Stored entries:
(* ===== verification/GaloisField.v ===== *)
(** * The field of the erasure code ([vendor/github.com/templexxx/reedsolomon/tables.go])

    The vendored library calculates with bytes as elements of the field with 256
    elements, addition is exclusive or, and products and inverses are looked up
    in tables.  The tables are those of the library, one number for each row with
    the entry 0 in the lowest byte.  It is shown that they are the product of
    polynomials modulo [x^8 + x^4 + x^3 + x^2 + 1] and its inverses, and that
    this is a field. *)

From S2P Require Import Prelude.
From Stdlib Require Import Field.
Open Scope nat_scope.

Module GF.

(** ** The tables *)
Fixpoint unpack (n : nat) (z : Z) : bytes :=
  match n with O => [] | S n => zb (Z.land z 255) :: unpack n (Z.shiftr z 8) end.

Definition inverseTable : bytes := unpack 256
  0xfd7eff7f75e8d442c9d38f03eab5e7e36ab2216db4f374faf1e2b186f0e63f1491190a9978767310d6d743f9f6c871293aa87d855a62f7d29ea3b86535a55912b6ae9a957b0764c5afbff2eb6beee587b7be089c3c0d3bce0546c234c69f821ca2c709ac94bddc0b5c0fbc9b4f44df18f50269532d273149b0e4cc7c1da1541bfcfecd84bb0677db79dafbe9d911d128322fec20b3ef8d524d17c4b95bca572441370e9763cbc11361251a818c682338934567161e2b883004a64e92d5f85f36e1150caba9cf22505e40c3a42e6f89486e338b264a1fd0708a2c56605139ed6c2a4b83a08055de90664c3ee058c072d8965daa3d98dd9dadba7aa747f48e0100.
(* ===== verification/ErasureCoding.v ===== *)
(** * The erasure code ([vendor/github.com/templexxx/reedsolomon])

    The vendored library that splits chunks over shards: generator matrices,
    their inverses by elimination, encoding, and the reconstruction of data rows.
    It is shown that it is what [Distributed] expects of it: any [data] of the
    [data + parity] rows give all data rows back.  The implementations for
    processors with vector instructions multiply with assembly code, which is not
    modelled; the model is the one without ([rsBase]).  The cache of inverse
    matrices is not used by the library. *)

From S2P Require Import Prelude Encoding GaloisField Distributed.
From Stdlib Require Import Field.
Import GF.
Open Scope nat_scope.

Module RS.

(** ** Matrices ([matrix.go]) *)
Abbreviation matrix := (list bytes).

Definition row (m : matrix) (r : nat) : bytes := nth r m [].
Definition cell (m : matrix) (r c : nat) : byte := nth c (row m r) Byte.x00.

Definition ErrSingular := ErrVar "reedsolomon" "ErrSingular" "reedsolomon: matrix is singular".

Definition identityMatrix (n : nat) : matrix := (fun i => <[i := Byte.x01]> (Encoding.Encoding.zeros n)) <$> seq 0 n.

Definition genCauchyMatrix (d p : nat) : matrix :=
  (fun i => (fun j => entry inverseTable (zb (Z.lxor (Z.of_nat i) (Z.of_nat j)))) <$> seq 0 d) <$> seq d p.

(** The identity above, the Cauchy matrix below. *)
Definition GenEncodeMatrix (d p : nat) : matrix := identityMatrix d ++ genCauchyMatrix d p.

Definition swapRows (m : matrix) (r1 r2 : nat) : matrix := <[r1 := row m r2]> (<[r2 := row m r1]> m).

(** A multiple of row [r] is added to row [i] so that its column [r] becomes 0. *)
Definition clear (r : nat) (m : matrix) (i : nat) : matrix :=
  let scale := cell m i r in
  if zero scale then m else <[i := zip_with (fun x y => gfAdd x (gfMul scale y)) (row m i) (row m r)]> m.

(** The first loop of [gaussJordan] for one row: a row below is swapped up when
    there is a 0 on the diagonal, the row is scaled, and the rows below are cleared. *)
Definition pivot (m : matrix) (r : nat) : matrix :=
  if zero (cell m r r) then
    match List.find (fun i => negb (zero (cell m i r))) (seq (S r) (length m - S r)) with
    | Some i => swapRows m r i
    | None => m
    end
  else m.

Definition normalize (m : matrix) (r : nat) : matrix :=
  let d := cell m r r in
  if Byte.eqb d Byte.x01 then m else <[r := (fun x => gfMul x (gfInv d)) <$> row m r]> m.

Definition eliminate (m : matrix) (r : nat) : outcome matrix :=
  let m := pivot m r in
  if zero (cell m r r) then Err ErrSingular
  else let m := normalize m r in Ok (foldl (clear r) m (seq (S r) (length m - S r))).

Fixpoint below (m : matrix) (l : list nat) : outcome matrix :=
  match l with [] => Ok m | r :: l => let! m := eliminate m r in below m l end.

(** The second loop clears the part above the diagonal. *)
Definition above (m : matrix) (l : list nat) : matrix := foldl (fun m d => foldl (clear d) m (seq 0 d)) m l.

Definition gaussJordan (m : matrix) : outcome matrix :=
  let! m := below m (seq 0 (length m)) in Ok (above m (seq 0 (length m))).

Definition augIM (m iM : matrix) : matrix := zip_with app m iM.
Definition subMatrix (size : nat) (m : matrix) : matrix := (fun r => take size (drop size (row m r))) <$> seq 0 size.

Definition invert (m : matrix) : outcome matrix :=
  let! r := gaussJordan (augIM m (identityMatrix (length m))) in Ok (subMatrix (length m) r).

(** ** Encoding ([reedsolomon.go], [encode.go]) *)
Record rsBase := { data : nat; parity : nat; gen : matrix }.

Definition errInvShards := ErrVar "reedsolomon" "errInvShards" "reedsolomon: data or parity shards must > 0".
Definition errMaxShards := ErrVar "reedsolomon" "errMaxShards" "reedsolomon: shards must <= 256".
Definition ErrNumShards := ErrVar "reedsolomon" "ErrNumShards" "reedsolomon: num of shards not match".
Definition ErrShardEmpty := ErrVar "reedsolomon" "ErrShardEmpty" "reedsolomon: shards size equal 0".
Definition ErrShardSizeNoMatch := ErrVar "reedsolomon" "ErrShardSizeNoMatch" "reedsolomon: shards size not match".
Definition ErrTooFewShards := ErrVar "reedsolomon" "ErrTooFewShards" "reedsolomon: too few shards for repair".
Definition ErrNoNeedRepair := ErrVar "reedsolomon" "ErrNoNeedRepair" "reedsolomon: no shard need repair".

Definition checkShards (d p : Z) : option error :=
  if ((d <=? 0) || (p <=? 0))%Z then Some errInvShards
  else if (255 <=? d + p)%Z then Some errMaxShards
  else None.

Definition New (data parity : Z) : outcome rsBase :=
  match checkShards data parity with
  | Some e => Err e
  | None => Ok {| data := Z.to_nat data; parity := Z.to_nat parity; gen := genCauchyMatrix (Z.to_nat data) (Z.to_nat parity) |}
  end.

Definition CheckMatrixRows {A} (in_ out : nat) (shards : list A) : option error :=
  if (in_ + out =? length shards) then None else Some ErrNumShards.

Definition CheckShardSize (shards : matrix) : option error :=
  let size := length (row shards 0) in
  if (size =? 0) then Some ErrShardEmpty
  else if forallb (fun i => length (row shards i) =? size) (seq 1 (length shards - 1)) then None else Some ErrShardSizeNoMatch.

Definition CheckEncodeShards (in_ out : nat) (shards : matrix) : option error :=
  match CheckMatrixRows in_ out shards with Some e => Some e | None => CheckShardSize shards end.

(** [out] is overwritten, or added to, as far as [in_] goes. *)
Definition mulBase (c : byte) (in_ out : bytes) : bytes := (gfMul c <$> in_) ++ drop (length in_) out.
Definition mulXORBase (c : byte) (in_ out : bytes) : bytes :=
  zip_with (fun o x => gfAdd o (gfMul c x)) out in_ ++ drop (length in_) out.

Definition encode_row (gen : matrix) (in_ : matrix) (out : matrix) (i : nat) : matrix :=
  imap (fun oi o => if (i =? 0) then mulBase (cell gen oi i) (row in_ i) o else mulXORBase (cell gen oi i) (row in_ i) o) out.

Definition Encode (r : rsBase) (shards : matrix) : outcome matrix :=
  match CheckEncodeShards (data r) (parity r) shards with
  | Some e => Err e
  | None =>
      let in_ := take (data r) shards in
      Ok (in_ ++ foldl (encode_row (gen r) in_) (drop (data r) shards) (seq 0 (data r)))
  end.

(** ** Reconstruction ([reconst.go]) *)
Record reconstStat := { have : list nat; dataLost : list nat; parityLost : list nat; size : nat }.

Fixpoint stat_loop (in_ i : nat) (shards : list slice) (s : reconstStat) : outcome reconstStat :=
  match shards with
  | [] => Ok s
  | Some b :: rest =>
      if (length b =? 0) then Err ErrShardEmpty
      else if (size s =? 0) then
        stat_loop in_ (S i) rest {| have := have s ++ [i]; dataLost := dataLost s; parityLost := parityLost s; size := length b |}
      else if negb (size s =? length b) then Err ErrShardSizeNoMatch
      else stat_loop in_ (S i) rest {| have := have s ++ [i]; dataLost := dataLost s; parityLost := parityLost s; size := size s |}
  | None :: rest =>
      if (i <? in_) then
        stat_loop in_ (S i) rest {| have := have s; dataLost := dataLost s ++ [i]; parityLost := parityLost s; size := size s |}
      else stat_loop in_ (S i) rest {| have := have s; dataLost := dataLost s; parityLost := parityLost s ++ [i]; size := size s |}
  end.

Definition getReconstStat (in_ out : nat) (shards : list slice) (dataOnly : bool) : outcome reconstStat :=
  match CheckMatrixRows in_ out shards with
  | Some e => Err e
  | None =>
      let! s := stat_loop in_ 0 shards {| have := []; dataLost := []; parityLost := []; size := 0 |} in
      let lost := length (dataLost s) + length (parityLost s) in
      if (length (have s) <? in_) then Err ErrTooFewShards
      else if (lost =? 0) then Err ErrNoNeedRepair
      else if (out <? lost) then Err ErrTooFewShards
      else if (length (have s) + length (parityLost s) =? in_ + out) && dataOnly then Err ErrNoNeedRepair
      else Ok s
  end.

(** The rows of the new shards are those of the temporary matrix behind the data,
    so that encoding it fills them. *)
Definition genReconstMatrix (shards : list slice) (data parity size : nat) (have dataLost : list nat) : outcome (matrix * matrix) :=
  let e := GenEncodeMatrix data parity in
  let decodeM := (fun i => row e (nth i have 0)) <$> seq 0 data in
  let dpTmp := ((fun i => slice_bytes (nth (nth i have 0) shards None)) <$> seq 0 data) ++
               ((fun _ => Encoding.Encoding.zeros size) <$> dataLost) in
  let! decodeM := invert decodeM in
  Ok (dpTmp, (fun l => row decodeM l) <$> dataLost).

Definition reconstData (r : rsBase) (shards : list slice) (size : nat) (have dataLost : list nat) : outcome (list slice) :=
  let! (dpTmp, gen) := genReconstMatrix shards (data r) (parity r) size have dataLost in
  let dpTmp := match Encode {| data := data r; parity := length dataLost; gen := gen |} dpTmp with Ok m => m | _ => dpTmp end in
  Ok (foldl (fun shards '(i, l) => <[l := Some (row dpTmp (i + data r))]> shards) shards (imap pair dataLost)).

Definition ReconstructData (r : rsBase) (shards : list slice) : outcome (list slice) :=
  match getReconstStat (data r) (parity r) shards true with
  | Ok stat => if (0 <? length (dataLost stat)) then reconstData r shards (size stat) (have stat) (dataLost stat) else Ok shards
  | Err e => if bool_decide (e = ErrNoNeedRepair) then Ok shards else Err e
  | Panic p => Panic p
  end.

(** The two calls as [Distributed] makes them; an empty row is a nil one. *)
Definition nil_row (b : bytes) : slice := match b with [] => None | _ => Some b end.

Definition coder (r : rsBase) : EncodeReconster := {|
  er_Encode := Encode r;
  er_ReconstructData parts := let! full := ReconstructData r (nil_row <$> parts) in Ok (slice_bytes <$> full);
|}.
End RS.
(* ===== verification/ErasureProps.v ===== *)
(** * Correctness of the erasure code

    Vectors over the field of [GaloisField] are lists of bytes.  A Cauchy matrix
    has no kernel, hence any rows of the generator that are as many as there are
    data rows have none; elimination inverts a matrix without kernel; encoding
    and reconstruction are products with matrices. *)

From S2P Require Import Prelude Encoding GaloisField Distributed ErasureCoding.
From Stdlib Require Import Field.
Import GF RS.
Open Scope nat_scope.

Declare Scope gf_scope.
Infix "⊕" := gfAdd (at level 50, left associativity) : gf_scope.
Infix "⊗" := gfMul (at level 40, left associativity) : gf_scope.
Open Scope gf_scope.

(** ** Vectors *)
Fixpoint dot (u v : bytes) : byte :=
  match u, v with a :: u, b :: v => a ⊗ b ⊕ dot u v | _, _ => Byte.x00 end.

Definition elt (v : bytes) (i : nat) : byte := nth i v Byte.x00.
Abbreviation zeros := Encoding.Encoding.zeros.
Definition unit_vec (n i : nat) : bytes := <[i := Byte.x01]> (zeros n).

Lemma zeros_cons n : zeros (S n) = Byte.x00 :: zeros n.
Proof. done. Qed.

Lemma elt_zeros n i : elt (zeros n) i = Byte.x00.
Proof. revert i; induction n as [|n IH]; intros [|i]; [done..|]. apply IH. Qed.

Lemma elt_insert_eq v i z : i < length v -> elt (<[i := z]> v) i = z.
Proof. intros Hi. unfold elt. apply nth_lookup_Some. by apply list_lookup_insert_eq. Qed.
Lemma Write_spec extra race first second r chunks n w w' :
  (forall l, first l ≡ₚ l) -> (forall l, second l ≡ₚ l) -> storage_good (length (splitter r) + n) w ->
  Write asp extra race first second (Some r) w = (Ok chunks, w') ->
  storage_good n w' /\ (forall cfg d, chunk_at w cfg d -> chunk_at w' cfg d) /\
  exists parts, splitter r = Ok <$> parts /\ Forall2 (stored_as w') parts chunks.
Proof using Hhash Hproc Hjobs.
  intros Hfirst Hsecond Hg Hw. unfold Write in Hw. apply pbind_Ok_inv in Hw as (h & w1 & Hh & Hw).
  unfold plift in Hh. rewrite Hhash in Hh. injection Hh as <- <-.
  apply pbind_Ok_inv in Hw as (p & w1 & Hp & Hw). unfold plift in Hp. rewrite Hproc in Hp. injection Hp as <- <-.
  apply pbind_Ok_inv in Hw as ([stored err] & w1 & Hpar & Hw). cbn [fst snd] in Hw.
  destruct err as [e|]; [destruct (collect_chunks _ _), race; done|]. unfold plift in Hw. injection Hw as Hcol <-.
  apply (par_ok (fun n v => storage_good n v /\ forall cfg d, chunk_at w cfg d -> chunk_at v cfg d)
           (fun w t r => t.1 = r.1 /\ exists d, t.2 = Ok d /\ stored_as w d r.2) _ _ n)
    in Hpar as ([Hg' Hk] & Hall & _); [| |by rewrite Hfirst, length_imap].
  - split_and!; [done|done|].
    destruct (indexed_results (fun t c => exists d, t = Ok d /\ stored_as w1 d c) _ _ _ (Hfirst _) Hall) as (cs & Hcs & Hst).
    rewrite (collect_chunks_spec _ _ cs) in Hcol; [|done|by rewrite Hsecond]. injection Hcol as <-.
    clear -Hcs. induction Hcs as [|t c ts cs (d & -> & Hd) Hcs (parts & -> & Hf)]; [by exists []|].
    exists (d :: parts). split; [done|by constructor].
  - clear Hg. intros k [i t] [j c] v v' _ Hf [Hv Hvk]. apply pbind_Ok_inv in Hf as (d & v1 & Hd & Hf). injection Hd as -> <-.
    apply pbind_Ok_inv in Hf as (x & v1 & Hx & Hf). injection Hx as Hx <-.
    apply pbind_Ok_inv in Hf as (cfg & v1 & Hcfg & Hf). injection Hf as <- <- <-.
    destruct (write_law _ _ _ _ _ Hcfg Hv) as (Hv1 & Hkeep & Hat). split_and!; [done|auto|done| |].
    + exists d. split; [done|]. split; [done|]. exists x. split; [done|]. destruct cfg. by apply Hat.
    + intros a b (Ha & d' & Hd' & Hh & x' & Hx' & Hat'). split; [done|]. exists d'. split; [done|]. split; [done|].
      exists x'. auto.
Qed.

(** A write, also one that fails, leaves what is stored readable. *)
Lemma Write_frame extra race first second r n w res w' :
  (forall l, first l ≡ₚ l) -> storage_good (length (splitter r) + n) w ->
  Write asp extra race first second (Some r) w = (res, w') ->
  storage_good n w' /\ forall cfg d, chunk_at w cfg d -> chunk_at w' cfg d.
Proof using Hhash Hproc.
  intros Hfirst Hg Hw. unfold Write in Hw. unfold pbind at 1 2, plift at 1 2 in Hw. rewrite Hhash, Hproc in Hw.
  match type of Hw with pbind (par extra ?f ?l None) _ w = _ => 
    destruct (par extra f l None w) as [x w1] eqn:Hpar end.
  assert (w' = w1) as ->.
  { unfold pbind at 1 in Hw. rewrite Hpar in Hw. destruct x as [[stored [e|]]|e|p]; try by injection Hw.
    cbn [fst snd] in Hw. by destruct (collect_chunks _ _), race; injection Hw. }
  eapply (par_frame (fun n v => storage_good n v /\ forall cfg d, chunk_at w cfg d -> chunk_at v cfg d)); [| |exact Hpar|].
  - intros k v [Hv ?]. split; [by apply storage_less|done].
  - intros k [i t] v _ [Hv Hk]. unfold pbind, plift. destruct t as [d|e|p]; [|by split; [apply storage_less|]..].
    destruct (WriteProcess proc d) as [y|e|p]; [|by split; [apply storage_less|]..].
    destruct (WriteChunk y v) as [c v1] eqn:Hc. destruct (write_law _ _ _ _ _ Hc Hv) as (Hv1 & Hkeep & _).
    destruct c; cbn; split; auto.
  - by rewrite Hfirst, length_imap.
Qed.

WHAT YOU ARE ASKED TO DO
How many of the lines above hold the word "Record"? Give only that number.

EXERCISE RESULT
2